▶ EXERCISE DETAILS
Only one stretch of the records below is wanted: the lines from the one holding "destruct Hab as [->|[-> _]]; (split; [done|]); by" through the one holding "unfold of_saga in". Return it exactly, both ends included.
═══ SUPPLIED MATERIAL ═══
Lemma sweep_safe_step sg d0 d d' :
  NoDup (saga_ID <$> saga d0) -> sg ∈ saga d0 ->
  sweep_safe d0 d -> step_ok sg d d' -> sweep_safe d0 d'.
Proof.
  intros Hnd Hin [Hs Hu Ho Hr] [Ts Tu To Tr]. split.
  - destruct Ts as [->|(Hst & le & now & ->)]; [done|].
    apply Forall2_update_where; [done|]. intros a b Ha Hab Hid%String.eqb_eq. right.
    assert (a = sg) as ->; [|by destruct Hab as [->|(_ & ? & _)]].
    apply (NoDup_fmap_inj _ _ a sg Hnd Ha Hin). rewrite <- Hid.
    destruct Hab as [->|(_ & Hi & _)]; [done|]. by injection Hi.
  - destruct Tu as [->|(Hst & ->)]; [done|].
    apply Forall2_update_where; [done|]. intros s b Hs' Hab Hid%Z.eqb_eq. right.
    destruct Hab as [->|[-> _]]; (split; [done|]); by exists sg.
  - destruct To as [->|(Hst & ->)]; [done|].
    apply Forall2_update_where; [done|]. intros m b Hm Hab Hid. right.
    unfold of_saga in Hid. destruct Hab as [->|[-> _]]; (split; [done|]); exists sg;
      (split; [done|]); (split; [done|]); simpl in *;
      destruct (ob_SagaID m); try done; by apply String.eqb_eq in Hid as ->.
  - congruence.
Qed.

Section Steps.
Context {X : Type} `{!Env X} `{!PgServerLaws env_server}.

Lemma sweep_one_safe w sg :
  pg_uuid (saga_ID sg) = Some (saga_ID sg) ->
  wp (sweep_one sg) (fun r w' => r = Ok () /\ only_db w w' /\
    step_ok sg (w_db w) (w_db w')) w.
Proof.
  intros Hu.
  assert (wp (mret ()) (fun r w' => r = Ok () /\ only_db w w' /\
    step_ok sg (w_db w) (w_db w')) w) as Hnop.
  { apply wp_ret. split; [done|]. split; [done|]. apply step_ok_refl. }
  unfold sweep_one. destruct (saga_State sg) eqn:Hst; try done.
  - apply wp_bind, wp_try, wp_wrap. rewrite Hu. apply wp_db_stmt; intros; simpl;
      apply wp_ret; (split; [done|]); (split; [done|]); split; simpl; auto.
  - apply wp_bind, wp_try. eapply wp_mono; [apply wp_MarkFailed|].
    intros [[]|e] w1 (Hf1 & Hdb1 & Hok1).
    2: { apply wp_ret. split; [done|]. split; [done|].
         destruct Hdb1 as [-> | ->]; split; simpl; auto. }
    destruct (Hok1 eq_refl) as [Hdb _].
    apply wp_bind, wp_try. eapply wp_mono; [apply wp_UpdateState|].
    intros r w2 (Hf2 & Hdb2 & _). apply wp_ret. split; [done|]. split; [by etrans|].
    destruct Hdb2 as [Hdb2|(u & Hu' & le & now & Hdb2)]; rewrite Hdb2, Hdb; split; simpl; auto.
    rewrite Hu in Hu'. simplify_eq. right. split; [done|]. by exists le, now.
Qed.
═══
▶ EXERCISE ANSWER
    destruct Hab as [->|[-> _]]; (split; [done|]); by exists sg.
  - destruct To as [->|(Hst & ->)]; [done|].
    apply Forall2_update_where; [done|]. intros m b Hm Hab Hid. right.
    unfold of_saga in Hid. destruct Hab as [->|[-> _]]; (split; [done|]); exists sg;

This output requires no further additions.